Goal of the exercise |
Where does the string "three" appear in the records? Copy every line that contains it.

BEGIN Material supplied

(** The three prompts of [unknown_city]. *)
Definition ask_want_add (city_name : str) : str :=
  title city_name ++ " not found. Would you like to make a new entry for "
    ++ title city_name ++ "? (y/n): ".

Definition ask_county (city_name : str) : str :=
  "Enter the County name for " ++ title city_name ++ ": ".

Definition ask_confirm : str := "Is this correct? (y/n): ".

(** The world after a chunk is written to the standard output, and after a
    line is read from the standard input. *)
Definition shows (s : str) (w : World) : World :=
  set_stdout (stdout w ++ [s]) w.

Definition reads (rest : list str) (w : World) : World := set_stdin rest w.

(** The line [save_new_city] appends. *)
Definition store_line (city_name county_name : str) (p : prefix) : str :=
  city_name ++ "," ++ county_name ++ "," ++ format_prefix p ++ [LF].

Definition file_content (w : World) (path : str) : str :=
  match dict_get (text_files w) path with
  | Some content => content
  | None => []
  end.

(** What the three [print]s and the prompt of a turn of the confirmation loop
    leave on the standard output. *)
Definition confirm_shown (city_name county_name : str) (w : World) : World :=
  shows ask_confirm
    (shows (("County: " ++ county_name) ++ [LF])
       (shows (("City: " ++ title city_name) ++ [LF])
          (shows (([LF] ++ "Please confirm your entry:") ++ [LF]) w))).

(** The world after the commit: the directory entry, the appended line, the
    message. *)
Definition committed (city_name county_name : str) (p : prefix) (w : World)
  : World :=
  shows (("Added: " ++ title city_name ++ " - " ++ county_name
          ++ " - Prefix: " ++ format_prefix p ++ [LF]) ++ [LF])
    (set_text_files
       (dict_set (text_files w) CITY_FILE
          (file_content w CITY_FILE
           ++ store_line (lower city_name) county_name p))
       (set_cities (dict_set (cities w) (lower city_name) (county_name, p)) w)).

(** A computation that only adds to the standard output. *)
Definition appends {A : Type} (m : M A) : Prop :=
  forall w, exists l, stdout (snd (m w)) = stdout w ++ l.

(** Two worlds with the same directory and the same files. *)
Definition same_store (w w' : World) : Prop :=
  cities w' = cities w /\ text_files w' = text_files w
  /\ csv_files w' = csv_files w.

(** The directory and the files of [w'] are those of [w] after the commit of
    one entry. *)
Definition commit_of (city_name county_name : str) (p : prefix) (w w' : World)
  : Prop :=
  cities w' = dict_set (cities w) (lower city_name) (county_name, p)
  /\ text_files w' =
     dict_set (text_files w) CITY_FILE
       (file_content w CITY_FILE ++ store_line (lower city_name) county_name p)
  /\ csv_files w' = csv_files w.

(** The prompt of the main loop, and the line a hit prints. *)
Definition ask_city : str := "Please enter a city name (or 'x' to exit): ".

Definition found_line (city_name county : str) (p : prefix) : str :=
  (title city_name ++ " is in " ++ county
   ++ " County (License Prefix " ++ format_prefix p ++ ")") ++ [LF].

(** The world once the main loop has asked for a city and read a line. *)
Definition city_asked (rest : list str) (w : World) : World :=
  reads rest (shows ask_city w).

(** The world once [main] has greeted the user and read the answer to
    "Ready to play?". *)
Definition greeted (rest : list str) (w : World) : World :=
  reads rest
    (shows ("Ready to play? (y/n): " : str)
       (shows (("Sounds like SOOO much fun... right?" : str) ++ [LF])
          (shows (("Do you want to learn about your Montana Counties?" : str)
                  ++ [LF]) w))).

(** From [w] to [w'] the user store has only grown, at its end, and no other
    file has changed. *)
Definition store_grows (w w' : World) : Prop :=
  (exists added,
      file_content w' CITY_FILE = file_content w CITY_FILE ++ added) /\
  (forall path, path <> CITY_FILE ->
                dict_get (text_files w') path = dict_get (text_files w) path) /\
  csv_files w' = csv_files w.

(** From [w] to [w'] every entry of the directory is still there, with the
    same record. *)
Definition entries_kept (w w' : World) : Prop :=
  forall k record,
    dict_get (cities w) k = Some record -> dict_get (cities w') k = Some record.

(** The entry a line of the user store contributes: none for a blank line
    and for a line with a single field. *)
Definition user_line_entry (line : str) : option (str * city_record) :=
  match strip line with
  | [] => None
  | _ :: _ =>
      match split COMMA (strip line) with
      | part0 :: part1 :: rest =>
          Some (lower (strip part0),
                (strip part1,
                 PStr (match rest with
                       | part2 :: _ => strip part2
                       | [] => "unknown" : str
                       end)))
      | _ => None
      end
  end.

(** The entries of the lines of the user store, in the order of the lines. *)
Definition user_entries (lines : list str) : list (str * city_record) :=
  flat_map (fun line => match user_line_entry line with
                        | Some entry => [entry]
                        | None => []
                        end) lines.

(** The directory after the entries are stored in it one after the other. *)
Definition merge_entries (d : city_directory)
           (entries : list (str * city_record)) : city_directory :=
  fold_left (fun d e => dict_set d (fst e) (snd e)) entries d.

(** Two texts that differ at most in the case of their letters. *)
Definition same_letters (a b : str) : Prop := lower a = lower b.

(** Two worlds that differ at most in the case of the letters of the lines
    still to be read. *)
Definition same_up_to_case (w1 w2 : World) : Prop :=
  map lower (stdin w1) = map lower (stdin w2) /\
  stdout w1 = stdout w2 /\ cities w1 = cities w2 /\
  text_files w1 = text_files w2 /\ csv_files w1 = csv_files w2.

Definition same_outcome {A : Type} (RA : A -> A -> Prop) (o1 o2 : outcome A)
  : Prop :=
  match o1, o2 with
  | Ret a1, Ret a2 => RA a1 a2
  | Raise e1, Raise e2 => e1 = e2
  | OutOfFuel, OutOfFuel => True
  | _, _ => False
  end.

(** Two computations that, from worlds the same up to case, end the same way
    with results related by [RA], in worlds the same up to case. *)
Definition related {A : Type} (RA : A -> A -> Prop) (m1 m2 : M A) : Prop :=
  forall w1 w2,
    same_up_to_case w1 w2 ->
    same_outcome RA (fst (m1 w1)) (fst (m2 w2)) /\
    same_up_to_case (snd (m1 w1)) (snd (m2 w2)).

(** A line typed at the city prompt that is not the exit word, passes
    [validate_name] and names a city of the directory [d]. *)
Definition names_known_city (d : city_directory) (answer : str) : bool :=
  negb (str_eqb (lower (strip answer)) "x")
  && isalpha (replace_with_empty SPACE (strip answer))
  && match dict_get d (lower (strip answer)) with
     | Some _ => true
     | None => false
     end.

(** What the main loop writes for such lines: the prompt, then the line of
    the hit. *)
Definition hit_lines (d : city_directory) (answers : list str) : list str :=
  flat_map (fun answer =>
              match dict_get d (lower (strip answer)) with
              | Some (county, p) =>
                  [ask_city; found_line (strip answer) county p]
              | None => []
              end) answers.

(** What [main] writes before it reads the answer to "Ready to play?". *)
Definition greeting : list str :=
  [("Do you want to learn about your Montana Counties?" : str) ++ [LF];
   ("Sounds like SOOO much fun... right?" : str) ++ [LF];
   ("Ready to play? (y/n): " : str)].









(** ** Characters *)

Lemma str_eqb_refl (s : str) : str_eqb s s = true.
Proof.
  induction s as [|c s IH]; simpl; [reflexivity|].
  now rewrite Ascii.eqb_refl, IH.
Qed.

Lemma str_eqb_eq (a b : str) : str_eqb a b = true <-> a = b.
Proof.
  split.
  - revert b; induction a as [|x a IH]; intros [|y b] H; simpl in H;
      try discriminate; [reflexivity|].
    apply andb_true_iff in H as [Hxy Hab].
    apply Ascii.eqb_eq in Hxy. f_equal; auto.
  - intros ->. apply str_eqb_refl.
Qed.

Lemma str_eqb_neq (a b : str) : str_eqb a b = false <-> a <> b.
Proof.
  split.
  - intros H E. apply str_eqb_eq in E. congruence.
  - intros H. destruct (str_eqb a b) eqn:E; [|reflexivity].
    apply str_eqb_eq in E. contradiction.
Qed.

Ltac all_chars c := destruct c as [[] [] [] [] [] [] [] []].

Lemma lower_char_idem (c : ascii) : lower_char (lower_char c) = lower_char c.
Proof. all_chars c; reflexivity. Qed.

Lemma lower_char_space (c : ascii) : is_space (lower_char c) = is_space c.
Proof. all_chars c; reflexivity. Qed.

Lemma upper_char_space (c : ascii) : is_space (upper_char c) = is_space c.
Proof. all_chars c; reflexivity. Qed.

Lemma lower_char_alpha (c : ascii) : is_alpha (lower_char c) = is_alpha c.
Proof. all_chars c; reflexivity. Qed.

Lemma upper_char_alpha (c : ascii) : is_alpha (upper_char c) = is_alpha c.
Proof. all_chars c; reflexivity. Qed.

Lemma alpha_not_space (c : ascii) : is_alpha c = true -> is_space c = false.
Proof. all_chars c; simpl; intros H; try reflexivity; discriminate H. Qed.

Lemma lower_idem (s : str) : lower (lower s) = lower s.
Proof.
  unfold lower. rewrite map_map. apply map_ext. intros c. apply lower_char_idem.
Qed.

(** ** Dictionaries *)

Section DictFacts.

Context {V : Type}.
Implicit Types (d : dict V) (k : str) (v : V).

Lemma dict_get_set_same d k v : dict_get (dict_set d k v) k = Some v.
Proof.
  induction d as [|[k' v'] d IH]; simpl.
  - now rewrite str_eqb_refl.
  - destruct (str_eqb k' k) eqn:E; simpl; rewrite E; auto.
Qed.

Lemma dict_get_set_other d k k' v :
  k <> k' -> dict_get (dict_set d k v) k' = dict_get d k'.
Proof.
  intros Hne. induction d as [|[k0 v0] d IH]; simpl.
  - apply str_eqb_neq in Hne. now rewrite Hne.
  - destruct (str_eqb k0 k) eqn:E; simpl.
    + apply str_eqb_eq in E. subst k0.
      apply str_eqb_neq in Hne. now rewrite Hne.
    + destruct (str_eqb k0 k'); auto.
Qed.

Lemma dict_keys_set d k v x :
  In x (dict_keys (dict_set d k v)) -> x = k \/ In x (dict_keys d).
Proof.
  induction d as [|[k0 v0] d IH]; simpl.
  - intros [<-|[]]. now left.
  - destruct (str_eqb k0 k) eqn:E; simpl.
    + intros [<-|H]; auto.
    + intros [<-|H]; auto. destruct (IH H); auto.
Qed.


Lemma keys_lower_set d k v :
  keys_lower d -> lower k = k -> keys_lower (dict_set d k v).
Proof.
  unfold keys_lower. rewrite !Forall_forall. intros Hd Hk x Hx.
  apply dict_keys_set in Hx as [->|Hx]; auto.
Qed.

End DictFacts.

(** ** Running the monad *)

Lemma run_ret {A B : Type} (a : A) (k : A -> M B) (w : World) :
  (x <- ret a ;; k x) w = k a w.
Proof. reflexivity. Qed.

Lemma run_print {B : Type} (s : str) (k : M B) (w : World) :
  (print s ;; k) w = k (shows (s ++ [LF]) w).
Proof. reflexivity. Qed.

END Material supplied

Your solution |
(** The three prompts of [unknown_city]. *)
(** What the three [print]s and the prompt of a turn of the confirmation loop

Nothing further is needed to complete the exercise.